• Stored items:
══════

Definition build_cpfp_child (parent_tx : Transaction) (funding_inputs : list CpfpInput)
    (fee_rate_sat_per_kw : Z) : ServiceResult CpfpChild :=
  '(vout, anchor_tx_out) ← ok_or (find_anchor 0 (tx_output parent_tx))
     (ServiceError.ValidationError "Ephemeral anchor output not found");
  match funding_inputs with
  | [] => Err (ServiceError.ValidationError "At least one CPFP input is required for fee bumping")
  | first :: _ =>
      let total_input_value := inputs_value funding_inputs in
      let change_script_pubkey := script_pubkey (witness_utxo first) in
      let tx_inputs :=
        ((λ i, mkTxIn (outpoint i) ENABLE_RBF_NO_LOCKTIME) <$> funding_inputs) ++
        [mkTxIn (mkOutPoint (compute_txid parent_tx) (wrap 32 (Z.of_nat vout)))
           ENABLE_RBF_NO_LOCKTIME] in
      let fee_amount := compute_cpfp_package_fee (tx_weight parent_tx) (inputs_weight funding_inputs)
                          (script_len change_script_pubkey) fee_rate_sat_per_kw in
      let adjusted_output_value := saturating_sub total_input_value fee_amount in
      let dust_limit := minimal_non_dust change_script_pubkey in
      if adjusted_output_value <? dust_limit then
        Err (ServiceError.InsufficientCpfpBudget (saturating_add 64 fee_amount dust_limit))
      else
        let change := mkTxOut adjusted_output_value change_script_pubkey in
        let fee_bump_tx := make_tx 3 tx_inputs [change] in
        match from_unsigned_tx fee_bump_tx with
        | Err e => Err (ServiceError.ValidationError ("Failed to create PSBT: " +:+ e))
        | Ok psbt =>
            Ok {|
              child_psbt := with_witness_utxos
                ((witness_utxo <$> funding_inputs) ++ [anchor_tx_out]) psbt;
              change_input := mkCpfpInput (mkOutPoint (compute_txid fee_bump_tx) 0) change
                (signed_input_weight first);
              fee_sat_paid := fee_amount;
            |}
        end
  end.

(** ** Plan and quote *)

Record UnilateralExitPlan := mkPlan {
  plan_selected_leaves : list UnilateralExitSelectedLeaf;
  fan_out_psbt : option (Psbt Transaction ScriptBuf);
  per_branch_funding : list (TreeNodeId * list CpfpInput);
  plan_tree_nodes : gmap TreeNodeId TreeNode;
}.

(** The funding of the branches with something to build. *)
Definition fund_branches (tree_nodes : gmap TreeNodeId TreeNode)
    (to_build : list UnilateralExitSelectedLeaf) (inputs : list CpfpInput)
    (change_dust_limit fee_rate_sat_per_kw destination_script_len : Z) (on_chain : ExitChainState)
    : ServiceResult (list (TreeNodeId * list CpfpInput) * option (Psbt Transaction ScriptBuf)) :=
  match to_build with
  | [] => Ok ([], None)
  | [leaf] =>
      let cpfp_cost :=
        if (1 <? length inputs)%nat then
          default (cpfp_cost leaf)
            (first_child_cpfp_floor tree_nodes (sl_id leaf) inputs destination_script_len
               fee_rate_sat_per_kw on_chain)
        else cpfp_cost leaf in
      let required := saturating_add 64 cpfp_cost change_dust_limit in
      if inputs_value inputs <? required then Err (ServiceError.InsufficientCpfpBudget required)
      else Ok ([(sl_id leaf, inputs)], None)
  | _ =>
      let fan_out :=
        match build_fan_out_psbt inputs to_build fee_rate_sat_per_kw change_dust_limit with
        | Err e => Err e
        | Ok (psbt, per_leaf) =>
            Ok ((λ p : TreeNodeId * CpfpInput, (p.1, [p.2])) <$> per_leaf, Some psbt)
        end in
      match assign_inputs_to_leaves inputs to_build change_dust_limit with
      | Some assignment =>
          if assignment_covers_first_child assignment tree_nodes destination_script_len
               fee_rate_sat_per_kw on_chain
          then Ok (assignment, None) else fan_out
      | None => fan_out
      end
  end.

Definition plan_unilateral_exit (tree_nodes : gmap TreeNodeId TreeNode) (leaf_ids : list TreeNodeId)
    (filter : UnilateralExitLeafFilter) (inputs : list CpfpInput)
    (fee_rate_sat_per_kw destination_script_len : Z) (on_chain : ExitChainState)
    : ServiceResult UnilateralExitPlan :=
  match inputs with
  | [] => Err (ServiceError.ValidationError "At least one CPFP input is required")
  | first :: _ =>
      if (length leaf_ids =? 0)%nat then Ok (mkPlan [] None [] tree_nodes)
      else
        let change_script := script_pubkey (witness_utxo first) in
        let change_dust_limit := minimal_non_dust change_script in
        let params := {|
          initial_cpfp_input_weight := signed_input_weight first;
          single_cpfp_input_weight := signed_input_weight first;
          change_script_len := script_len change_script;
          destination_script_len := destination_script_len;
          fee_rate_sat_per_kw := fee_rate_sat_per_kw;
        |} in
        selected ← evaluate_unilateral_exit_leaf_costs tree_nodes leaf_ids params filter on_chain;
        if (length selected =? 0)%nat then Ok (mkPlan [] None [] tree_nodes)
        else
          let to_build := base.filter (λ leaf,
            is_complete_on_chain on_chain tree_nodes (sl_id leaf) = false) selected in
          '(assigned, fan_out_psbt) ← fund_branches tree_nodes to_build inputs change_dust_limit
             fee_rate_sat_per_kw destination_script_len on_chain;
          Ok (mkPlan selected fan_out_psbt
                (remove_each (hm_collect assigned) (sl_id <$> selected)) tree_nodes)
  end.

Record UnilateralExitQuote := {
  quote_selected_leaves : list UnilateralExitSelectedLeaf;
  quote_per_branch_funding : list (TreeNodeId * Z);
  single_utxo_funding_sat : Z;
  quote_cpfp_fee_sat : Z;
  quote_fanout_fee_sat : Z;
  quote_sweep_fee_sat : Z;
  total_fee_sat : Z;
}.

Definition quote_unilateral_exit (tree_nodes : gmap TreeNodeId TreeNode)
    (leaf_ids : list TreeNodeId) (filter : UnilateralExitLeafFilter)
    (funding_input_weight funding_output_script_len change_dust_limit fee_rate_sat_per_kw
     destination_script_len : Z) (on_chain : ExitChainState) : ServiceResult UnilateralExitQuote :=
  let params := {|
    initial_cpfp_input_weight := funding_input_weight;
    single_cpfp_input_weight := funding_input_weight;
    change_script_len := funding_output_script_len;
    destination_script_len := destination_script_len;
    fee_rate_sat_per_kw := fee_rate_sat_per_kw;
  |} in
  selected ← evaluate_unilateral_exit_leaf_costs tree_nodes leaf_ids params filter on_chain;
  match selected with
  | [] => Ok {| quote_selected_leaves := []; quote_per_branch_funding := [];
                single_utxo_funding_sat := 0; quote_cpfp_fee_sat := 0; quote_fanout_fee_sat := 0;
                quote_sweep_fee_sat := 0; total_fee_sat := 0 |}
  | _ =>
      let per_branch := (λ l, (sl_id l, branch_required_funding l change_dust_limit)) <$> selected in
      let leaves_total := sat_sum 64 (per_branch.*2) in
      let cpfp_fee_sat := sat_sum 64 (cpfp_cost <$> selected) in
      let sweep_fee_sat :=
        sat_sum 64 ((λ l, saturating_sub (estimated_cost l) (cpfp_cost l)) <$> selected) in
      let fanout_fee_sat :=
        if (length selected =? 1)%nat then 0
        else fan_out_fee funding_input_weight funding_output_script_len
               (Z.of_nat (length selected)) fee_rate_sat_per_kw in
      Ok {| quote_selected_leaves := selected;
            quote_per_branch_funding := per_branch;
            single_utxo_funding_sat := saturating_add 64 leaves_total fanout_fee_sat;
            quote_cpfp_fee_sat := cpfp_fee_sat;
            quote_fanout_fee_sat := fanout_fee_sat;
            quote_sweep_fee_sat := sweep_fee_sat;
            total_fee_sat :=
              saturating_add 64 (saturating_add 64 cpfp_fee_sat fanout_fee_sat) sweep_fee_sat |}
  end.
End exit_plan.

══════

• WHAT YOU ARE ASKED TO DO: How many of the lines above hold the word "match"? State that number and nothing else.

• EXPECTED ANSWER: 7